PK data informs RCTs.

Sparse PK data embedded in PrEP RCTs, especially when linked to smaller bridging PK studies, enhances understanding of concentration-response and modifying factors essential for dose selection and future trial design.

Within study concentration-response.

Several PrEP RCTs included PK data which provide evidence of concentration-response (Table). CAPRISA 004 showed a decrease in HIV incidence with cervicovaginal fluid TFV concentrations higher than 1,000 ng/mL [33]. Presence of TFV and FTC moieties in blood plasma and in PBMCs was associated with 92% relative risk reduction compared to only 42% in participants randomized to drug [34]. Partners PrEP reported a smaller bump in relative risk reduction in both TDF and TDF/FTC arms rising to 86% and 90%, respectively, when TFV was detected (using a more sensitive assay than in iPrEX)[35]. In CDC TDF2, TFV and FTC were more commonly detected in non-seroconverters, 80% and 81%, respectively, compared to seroconverters, 50% for both drugs [36]. In FEM-PrEP, concentrations at the beginning and end of the seroconversion window appeared to be less frequently detectible in seroconverters, 15%, compared to non-seroconverting participants at similar time intervals, 26%, but these were not statistically significant [37].

Table.

Within study concentration-response comparisons: relative risk reduction increases with drug concentration at varying thresholds.

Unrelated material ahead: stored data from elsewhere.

(* ===== verification/Checkpoint.v ===== *)
(** checkpoint.go and the rest of [Head.Truncate] and [Head.Init]: checkpoints of the
    write-ahead log.  A checkpoint is a directory of segments next to those of the
    log, with the records of old segments that are still of use. *)
From S2P Require Import Prelude Bits Varint Order Labels Tombstones EncBuf Records MemPostings MemSeries Head Wal Recovery.
#[local] Open Scope list_scope.
#[local] Open Scope Z_scope.

(** * Names *)

(** Names are strings, their characters bytes. *)
Fixpoint digits (l : list Z) (acc : Z) : option Z :=
  match l with
  | [] => Some acc
  | c :: l => if (48 <=? c) && (c <=? 57) then digits l (10 * acc + (c - 48)) else None
  end.

(** [strconv.Atoi]: an optional sign and digits, within 64 bits. *)
Definition Atoi (l : list Z) : option Z :=
  let sign := bool_decide (head l = Some 43 \/ head l = Some 45) in
  let l' := if sign then tail l else l in
  if (length l' =? 0)%nat then None
  else match digits l' 0 with
       | Some n =>
           let n := if bool_decide (head l = Some 45) then - n else n in
           if bool_decide (is_i64 n) then Some n else None
       | None => None
       end.

(** The digits of [n] in front of [l], at least [width]; 20 rounds are enough for an int. *)
Fixpoint pad (fuel width : nat) (n : Z) (l : list Z) : list Z :=
  match fuel with
  | O => l
  | S fuel =>
      let l := 48 + n mod 10 :: l in
      if (n <? 10) && (width <=? 1)%nat then l else pad fuel (pred width) (n / 10) l
  end.

Definition checkpointPrefix : string := "checkpoint.".

(** [fmt.Sprintf("checkpoint.%06d", to)], for [to] not negative, and its ".tmp". *)
Definition cp_name (to : Z) : string := bytes_string (string_bytes checkpointPrefix ++ pad 20 6 to []).
Definition cp_tmp (to : Z) : string := bytes_string (string_bytes (cp_name to) ++ string_bytes ".tmp").

(** * The directory *)

(** What the directory of the log holds besides its segments. *)
Inductive cp_file := CpDir (dir : directory) | CpFile (content : list Z).
Abbreviation cp_dir := (gmap string cp_file).

(** [ioutil.ReadDir]: by name. *)
Definition ReadDir (fs : cp_dir) : list (string * cp_file) := sort_by fst str_cmp (map_to_list fs).

(** [strings.HasPrefix] and what is behind the prefix. *)
Definition cp_suffix (name : string) : option (list Z) :=
  let p := string_bytes checkpointPrefix in
  if bool_decide (take (length p) (string_bytes name) = p) then Some (drop (length p) (string_bytes name)) else None.

(** The loop of [LastCheckpoint] over the files from the last one on. *)
Fixpoint last_loop (files : list (string * cp_file)) : res (string * Z) :=
  match files with
  | [] => Err ErrNotFound
  | (name, f) :: files =>
      match cp_suffix name with
      | None => last_loop files
      | Some suffix =>
          match f with
          | CpFile _ => Err (ErrMsg "checkpoint is not a directory")
          | CpDir _ => match Atoi suffix with None => last_loop files | Some idx => Ok (name, idx) end
          end
      end
  end.

Definition LastCheckpoint (fs : cp_dir) : res (string * Z) := last_loop (reverse (ReadDir fs)).

(** [DeleteCheckpoints]: the names with an index below [maxIndex] go. *)
Definition cp_index (name : string) : option Z := cp_suffix name ≫= Atoi.
Definition DeleteCheckpoints (fs : cp_dir) (maxIndex : Z) : cp_dir :=
  filter (fun kv => (match cp_index (fst kv) with Some i => maxIndex <=? i | None => true end) = true) fs.

(** The segments of a checkpoint. *)
Definition cp_segments (fs : cp_dir) (name : string) : res directory :=
  match fs !! name with Some (CpDir d) => Ok d | _ => Err ErrNotFound end.

(** * Creating a checkpoint *)

Record CheckpointStats := mkCheckpointStats {
  DroppedSeries : Z; DroppedSamples : Z; DroppedTombstones : Z; TotalSeries : Z; TotalSamples : Z; TotalTombstones : Z }.

Definition no_stats : CheckpointStats := mkCheckpointStats 0 0 0 0 0 0.

(** [io.MultiReader] of two readers. *)
#[export] Instance multi_reader {A B} `{IoReader A} `{IoReader B} : IoReader (A * B) := {|
  rd_Fill r n :=
    let '(b, r1) := rd_Fill (fst r) n in
    if (length b =? n)%nat then (b, (r1, snd r))
    else let '(b', r2) := rd_Fill (snd r) (n - length b) in (b ++ b', (r1, r2));
  rd_size r := (rd_size (fst r) + rd_size (snd r))%nat;
  rd_at _ := None;
|}.

Section Checkpoint.
Variable keep : Z -> bool.
Variable mint : Z.

Definition stone_kept (s : Stone) : bool := existsb (fun iv => mint <=? Maxt iv) (st_intervals s).

(** The switch over the type of a record: what is kept of it is added to [buf]. *)
Definition cp_record (rec buf : list Z) (st : CheckpointStats) : res (list Z * CheckpointStats) :=
  let t := Type_ rec in
  let put {A} (enc : list A -> list Z -> list Z) (repl : list A) := if (0 <? length repl)%nat then enc repl buf else buf in
  if t =? RecordSeries then
    let? series := Dec_Series rec [] in
    let repl := filter (fun s => keep (rs_Ref s) = true) series in
    Ok (put Enc_Series repl,
        mkCheckpointStats (DroppedSeries st + (zlen series - zlen repl)) (DroppedSamples st) (DroppedTombstones st)
          (TotalSeries st + zlen series) (TotalSamples st) (TotalTombstones st))
  else if t =? RecordSamples then
    let? samples := Dec_Samples rec [] in
    let repl := filter (fun s => (mint <=? s_T s) = true) samples in
    Ok (put Enc_Samples repl,
        mkCheckpointStats (DroppedSeries st) (DroppedSamples st + (zlen samples - zlen repl)) (DroppedTombstones st)
          (TotalSeries st) (TotalSamples st + zlen samples) (TotalTombstones st))
  else if t =? RecordTombstones then
    let? tstones := Dec_Tombstones rec [] in
    let repl := filter (fun s => stone_kept s = true) tstones in
    Ok (put Enc_Tombstones repl,
        mkCheckpointStats (DroppedSeries st) (DroppedSamples st) (DroppedTombstones st + (zlen tstones - zlen repl))
          (TotalSeries st) (TotalSamples st) (TotalTombstones st + zlen tstones))
  else Err (ErrMsg "invalid record type").

(** The state of the loop: the log of the checkpoint, the buffer, its records and the
    counts. *)
Record cp_state := mkCpState { cs_wal : wal; cs_buf : list Z; cs_recs : list (list Z); cs_stats : CheckpointStats }.

Definition cp_flush_size : Z := 1 * 1024 * 1024.

(** The loop over the records; with the error of one that cannot be decoded. *)
Fixpoint cp_loop (st : cp_state) (recs : list (list Z)) : res (cp_state * option error) :=
  match recs with
  | [] => Ok (st, None)
  | rec :: recs =>
      let start := length (cs_buf st) in
      match cp_record rec (cs_buf st) (cs_stats st) with
      | Panic => Panic
      | Err e => Ok (st, Some e)
      | Ok (buf, stats) =>
          if (length (drop start buf) =? 0)%nat then cp_loop (mkCpState (cs_wal st) buf (cs_recs st) stats) recs
          else
            let out := cs_recs st ++ [drop start buf] in
            if cp_flush_size <? zlen buf
            then let? w := Log (cs_wal st) out in cp_loop (mkCpState w [] [] stats) recs
            else cp_loop (mkCpState (cs_wal st) buf out stats) recs
      end
  end.

(** What the records are read from: the last checkpoint, if there is one, and the
    segments behind it up to [to]. *)
Definition cp_source (w : wal) (fs : cp_dir) (from to : Z) : res (list (list Z) * option CorruptionErr) :=
  match LastCheckpoint fs with
  | Ok (name, idx) =>
      if idx + 1 <? from then Err (ErrMsg "unexpected gap to last checkpoint")
      else
        let? d := cp_segments fs name in
        let? r := NewSegmentsReader d in
        let? segsr := NewSegmentsRangeReader (w_dir w) (idx + 1) to in
        let '(recs, rd) := read_all_records (r, segsr) in Ok (recs, r_Err rd)
  | Err ErrNotFound =>
      let? segsr := NewSegmentsRangeReader (w_dir w) from to in
      let '(recs, rd) := read_all_records segsr in Ok (recs, r_Err rd)
  | Err e => Err e
  | Panic => Panic
  end.

(** [os.MkdirAll]: a directory left behind stays as it is. *)
Definition MkdirAll (fs : cp_dir) (name : string) : res directory :=
  match fs !! name with
  | None => Ok ∅
  | Some (CpDir d) => Ok d
  | Some (CpFile _) => Err (ErrMsg "not a directory")
  end.

(** [Checkpoint]: the directory afterwards, and the counts or an error.  Until it has
    its name, the checkpoint is a ".tmp" directory, which an error leaves behind. *)
Definition Checkpoint (w : wal) (fs : cp_dir) (from to : Z) : res (cp_dir * (CheckpointStats + error)) :=
  let tmp := cp_tmp to in
  match cp_source w fs from to, MkdirAll fs tmp with
  | Panic, _ | _, Panic => Panic
  | Err e, _ | _, Err e => Ok (fs, inr e)
  | Ok (recs, rerr), Ok d =>
      match NewSize d defaultSegmentSize with
      | Panic => Panic
      | Err e => Ok (<[tmp := CpDir d]> fs, inr e)
      | Ok cp =>
          let? (st, e) := cp_loop (mkCpState cp [] [] no_stats) recs in
          match e, rerr with
          | Some e, _ => Ok (<[tmp := CpDir (w_dir (cs_wal st))]> fs, inr e)
          | None, Some ce => Ok (<[tmp := CpDir (w_dir (cs_wal st))]> fs, inr (ce_Err ce))
          | None, None =>
              let? cp := Log (cs_wal st) (cs_recs st) in
              let? d := Close cp in
              Ok (<[cp_name to := CpDir d]> (delete tmp fs), inl (cs_stats st))
          end
      end
  end.
End Checkpoint.

(** * The head *)

Section Head.
Variable Sum64 : list Z -> Z.
Abbreviation Head := (Head wal).

(** [Truncate] from the segments of the log on; failures to truncate the log or to
    delete old checkpoints are only reported. *)
Definition truncate_log (h : Head) (fs : cp_dir) (mint : Z) : res (Head * cp_dir * option error) :=
  match h_wal h with
  | None => Ok (h, fs, None)
  | Some w =>
      match Segments w with
      | Panic => Panic
      | Err e => Ok (h, fs, Some e)
      | Ok (first, last) =>
          let last := last - 1 in
          if last <? 0 then Ok (h, fs, None)
          else
            let last := first + Z.quot (last - first) 3 in
            if last <=? first then Ok (h, fs, None)
            else
              let keep id := bool_decide (is_Some (getByID h id)) in
              let? (fs, r) := Checkpoint keep mint w fs first last in
              match r with
              | inr e => Ok (h, fs, Some e)
              | inl _ =>
                  let? w' := match wal_Truncate w (last + 1) with Err _ => Ok w | r => r end in
                  Ok (with_wal h w', DeleteCheckpoints fs last, None)
              end
      end
  end.

(** [Truncate]; [hashes] and [keys] are the orders in which maps are visited. *)
Definition Truncate_disk (h : Head) (fs : cp_dir) (mint : Z) (hashes : list Z) (keys : list Label) :
    res (Head * cp_dir * option error) :=
  let initialize := h_minTime h =? MaxInt64 in
  let h' := Truncate h mint hashes keys in
  if (mint <=? h_minTime h) || initialize then Ok (h', fs, None) else truncate_log h' fs mint.

(** [loadWAL] of a reader.  The error [Repair] gets has a position if it is one of the
    reader and not of the decoder. *)
Definition load_reader {R} `{IoReader R} (h : Head) (rd : R) : res (Head * option (option CorruptionErr * error)) :=
  let '(recs, r) := read_all_records rd in
  let? (h1, e) := loadWAL Sum64 h recs None in
  match e, r_Err r with
  | Some e, _ => Ok (h1, Some (None, e))
  | None, None => Ok (h1, None)
  | None, Some ce =>
      let? (h1, _) := loadWAL Sum64 h recs (Some (ce_Err ce)) in
      Ok (h1, Some (Some ce, ce_Err ce))
  end.

(** [Init] behind the checkpoint: the segments from [startFrom] on; an error in them
    is repaired. *)
Definition init_segments (h : Head) (w : wal) (startFrom : Z) : res (Head * option error) :=
  match NewSegmentsRangeReader (w_dir w) startFrom (-1) with
  | Panic => Panic
  | Err e => Ok (h, Some e)
  | Ok rd =>
      let? (h, e) := load_reader h rd in
      match e with
      | None => Ok (h, None)
      | Some (origErr, _) =>
          match Repair w origErr with
          | Panic => Panic
          | Err e => Ok (h, Some e)
          | Ok w => Ok (with_wal h w, None)
          end
      end
  end.

(** [Init] on the files of the log. *)
Definition init_files (h : Head) (w : wal) (fs : cp_dir) : res (Head * option error) :=
  match LastCheckpoint fs with
  | Panic => Panic
  | Err ErrNotFound => init_segments h w 0
  | Err e => Ok (h, Some e)
  | Ok (name, idx) =>
      match (let? d := cp_segments fs name in NewSegmentsReader d) with
      | Panic => Panic
      | Err e => Ok (h, Some e)
      | Ok rd =>
          let? (h, e) := load_reader h rd in
          match e with
          | Some (_, e) => Ok (h, Some e)
          | None => init_segments h w (idx + 1)
          end
      end
  end.

Definition Init_disk (h : Head) (fs : cp_dir) : res (Head * option error) :=
  match h_wal h with
  | None => Ok (EnsureOrder_head h, None)
  | Some w => let? (h, e) := init_files h w fs in Ok (EnsureOrder_head h, e)
  end.
End Head.

Example cp_name_example : cp_name 5 = "checkpoint.000005"%string /\ cp_tmp 1234567 = "checkpoint.1234567.tmp"%string.
Proof. done. Qed.

Example LastCheckpoint_example :
  LastCheckpoint (<["checkpoint.000007.tmp" := CpDir ∅]> (<["checkpoint.000005" := CpDir ∅]> {["checkpoint.000003" := CpDir ∅]})) =
    Ok ("checkpoint.000005"%string, 5).
Proof. by vm_compute. Qed.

Study Regimen Relative Risk Reduction (95% CI)
All Subjects Drug Detectible Adherence
FEM-PrEP TDF/FTC po qd 0.0 (−0.73 – 0.42) SC 15%, NSC 26%, ns a; LLOQ 10
VOICE TDF po qd 0.0 b In Analysis
iPrEX TDF/FTC po qd 0.42 (0.15 – 0.63) 0.92 (0.40 – 0.99) c ; LLOQ 10
CDC TDF2 TDF/FTC po qd 0.63 (0.22 – 0.83) SC 50%, NSC 80% a; LLOQ 0.3 0.78 (0.41 – 0.94) d
Partners TDF po qd 0.67 (0.44 – 0.81) 0.86 (0.57–0.95) c ; LLOQ 0.3
TDF/FTC po qd 0.75 (0.55 – 0.87) 0.90 (0.56–0.98) c ; LLOQ 0.3
CAPRISA 004 TFV gel BAT24 0.39 (0.04 – 0.60) >1,000 CVF e 0.54 (0.20 – 0.96) f
VOICE TFV gel qd 0.0 b In Analysis

SC, seroconverter; NSC, non-seroconverter

ns, not statistically significant

LLOQ, lower limit of assay quantitation, ng/mL, varies among studies biasing percent detectible across studies TDF, tenofovir disoproxil fumarate; TFV tenofovir, FTC, emtricitabine

a

Percent of subjects in seroconversion category (SC or NSC) with drug detectible drug in plasma

b

VOICE confidence intervals not reported

c

Increased relative risk reduction with detectible drug in plasma

d

Increased relative risk reduction in subset with accessibility to study drug

e

Increased relative risk reduction if CVF (cervicovaginal fluid) >1,000 ng/mL

f

Increased relative risk reduction if >80% adherence by self-report

Among study concentration-response in oral studies.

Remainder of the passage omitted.